### What you will do:
Give back an exact copy of the lines in the records below, from the line that has "I_Handle 6 [I_Perform" through the line that has "performed by [ask], which has one. *)", and nothing besides.

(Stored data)

(* ===== verification/Samples.v ===== *)
(** * Sample programs

    How one operation evaluates, and concrete inputs for the theorems about the interpreter: a formatting of
    floats, a program with a loop, a call and a handler, and a program whose
    handler arm does not fit the frame of the function that performs. *)
From stdpp Require Import gmap pretty.
From stdpp Require Import pretty.
From Stdlib Require Import SpecFloat.
From S2P Require Import Prelude Syntax Utf8 TextOps Float64 Mir Interp Exec Machine Entry Eval Invariant.

Open Scope nat_scope.

(** * The MIR interpreter: evaluating one operation

    Equations that run an operation whose operands are known: the functional
    theorems about instructions rewrite with them. *)

(** The core with [v] at [dest]. *)
Definition upd (c : Core) (dest : ValueId) (v : RuntimeValue) : Core :=
  mkCore (heap c) (<[dest := v]> (values c)) (slots c).

(** The core with another heap. *)
Definition with_heap (c : Core) (h : Heap) : Core := mkCore h (values c) (slots c).

Section steps.
Context (c : Core).

Lemma bind_ok {A B} (m : M A) (f : A -> M B) a c' : m c = Ok (a, c') -> (let! x := m in f x) c = f a c'.
Proof. unfold mbind. by intros ->. Qed.

Lemma bind_err {A B} (m : M A) (f : A -> M B) e : m c = Err e -> (let! x := m in f x) c = Err e.
Proof. unfold mbind. by intros ->. Qed.

Lemma bind_panic {A B} (m : M A) (f : A -> M B) : m c = Panic -> (let! x := m in f x) c = Panic.
Proof. unfold mbind. by intros ->. Qed.

Lemma extract_value_ok id v : values c !! id = Some v -> extract_value id c = Ok (v, c).
Proof. intros Hv. unfold extract_value, mbind, get_values. by rewrite Hv. Qed.

Lemma index_value_ok id v : values c !! id = Some v -> index_value id c = Ok (v, c).
Proof. intros Hv. unfold index_value, mbind, get_values. by rewrite Hv. Qed.

Lemma extract_int_ok `{Platform} id z : values c !! id = Some (V_Int z) -> extract_int id c = Ok (z, c).
Proof. intros Hv. unfold extract_int, mbind, get_values. by rewrite Hv. Qed.

Lemma set_value_ok dest v : dest < length (values c) -> set_value dest v c = Ok (tt, upd c dest v).
Proof. intros Hd. unfold set_value. by rewrite (proj2 (Nat.ltb_lt _ _) Hd). Qed.

Lemma get_list_ok id l : lists (heap c) !! id = Some l -> get_list id c = Ok (l, c).
Proof. intros Hl. unfold get_list, mbind, get_heap. by rewrite Hl. Qed.

Lemma get_builder_ok id b : text_builders (heap c) !! id = Some b -> get_builder id c = Ok (b, c).
Proof. intros Hl. unfold get_builder, mbind, get_heap. by rewrite Hl. Qed.

Lemma get_index_ok id m : text_indices (heap c) !! id = Some m -> get_index id c = Ok (m, c).
Proof. intros Hl. unfold get_index, mbind, get_heap. by rewrite Hl. Qed.
End steps.

(** The operands of an operation, one after the other. *)
Ltac run_op :=
  repeat first
    [ erewrite bind_ok by (apply extract_value_ok; eassumption)
    | erewrite bind_ok by (apply index_value_ok; eassumption)
    | erewrite bind_ok by (apply extract_int_ok; eassumption)
    | erewrite bind_ok by (apply get_list_ok; eassumption)
    | erewrite bind_ok by (apply get_builder_ok; eassumption)
    | erewrite bind_ok by (apply get_index_ok; eassumption)
    | erewrite bind_ok by reflexivity
    | progress cbn [as_int as_text as_list as_builder as_index] ].

(** * Sample programs *)

(** Floats as integers, rounded towards zero. *)
Definition integer_part (x : f64) : Z :=
  match x with
  | S754_finite s m e =>
      let z := if (0 <=? e)%Z then (Z.pos m * 2 ^ e)%Z else (Z.pos m / 2 ^ (- e))%Z in
      if s then (- z)%Z else z
  | _ => 0%Z
  end.

Definition digits_text (z : Z) : string := if (z <? 0)%Z then "-1" else "1".

#[export] Instance sample_floats : Platform := {
  f64_display x := digits_text (integer_part x);
  f64_fixed x _ := digits_text (integer_part x);
  f64_parse l := option_map f64_of_Z (parse_i64 l);
  value_size := 56;
  sort_unordered _ _ := None
}.

#[export] Instance sample_floats_ok : PlatformOk sample_floats.
Proof.
  split; [|done..]. intros x n. cbn. unfold digits_text. by destruct (integer_part x <? 0)%Z.
Qed.

Definition no_span : Span := mkSpan 0 0.

Definition sample_function (name : string) (params : list Param) (insts : list Inst) (result : option ValueId)
    (nv ns : nat) : Function :=
  mkFunction name params None [] [] insts result no_span nv ns.

Definition sample_env (fs : list Function) : Env :=
  mkEnv (mkProgram [] [] fs []) ["one"; "two"] "input" false.

(** [fn twice(x: I32) -> I32 { x + x }], in a frame as large as that of [main]. *)
Definition twice : Function :=
  sample_function "twice" [mkParam "x" "I32"] [I_LoadParam 0 0; I_Add 1 0 0] (Some 1) 12 0.

(** The sum of 0, 1, 2 and 3, doubled, with 10 from the handler added. *)
Definition sum_main : Function :=
  sample_function "main" []
    [I_ConstInt 0 4; I_ConstInt 1 0; I_StoreLocal 0 1;
     I_Repeat 5 0 (Some 1) [I_LoadLocal 2 1; I_LoadLocal 3 0; I_Add 4 3 2; I_StoreLocal 0 4];
     I_Handle 6 [I_Perform 7 "Ask" "get" []] (Some 7)
       [mkHandleArm "Ask" "get" [] [I_ConstInt 8 10] (Some 8)];
     I_LoadLocal 9 0; I_Call 10 "twice" [9]; I_Add 11 10 6]
    (Some 11) 12 2.

Definition sum_env : Env := sample_env [twice; sum_main].

Example sum_runs : run_main sum_env 60 = Returned (V_Int 22) new_heap.
Proof. vm_compute. reflexivity. Qed.

(** The handler is in [main], which has twelve values; the operation is
    performed by [ask], which has one. *)
Definition ask : Function := sample_function "ask" [] [I_Perform 0 "Ask" "get" []] (Some 0) 1 0.

Definition far_main : Function :=
  sample_function "main" []
    [I_Handle 0 [I_Call 1 "ask" []] (Some 1) [mkHandleArm "Ask" "get" [] [I_ConstInt 8 10] (Some 8)]]
    (Some 0) 12 0.

Definition far_env : Env := sample_env [ask; far_main].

### Written response:
     I_Handle 6 [I_Perform 7 "Ask" "get" []] (Some 7)
       [mkHandleArm "Ask" "get" [] [I_ConstInt 8 10] (Some 8)];
     I_LoadLocal 9 0; I_Call 10 "twice" [9]; I_Add 11 10 6]
    (Some 11) 12 2.

Definition sum_env : Env := sample_env [twice; sum_main].

Example sum_runs : run_main sum_env 60 = Returned (V_Int 22) new_heap.
Proof. vm_compute. reflexivity. Qed.

(** The handler is in [main], which has twelve values; the operation is
    performed by [ask], which has one. *)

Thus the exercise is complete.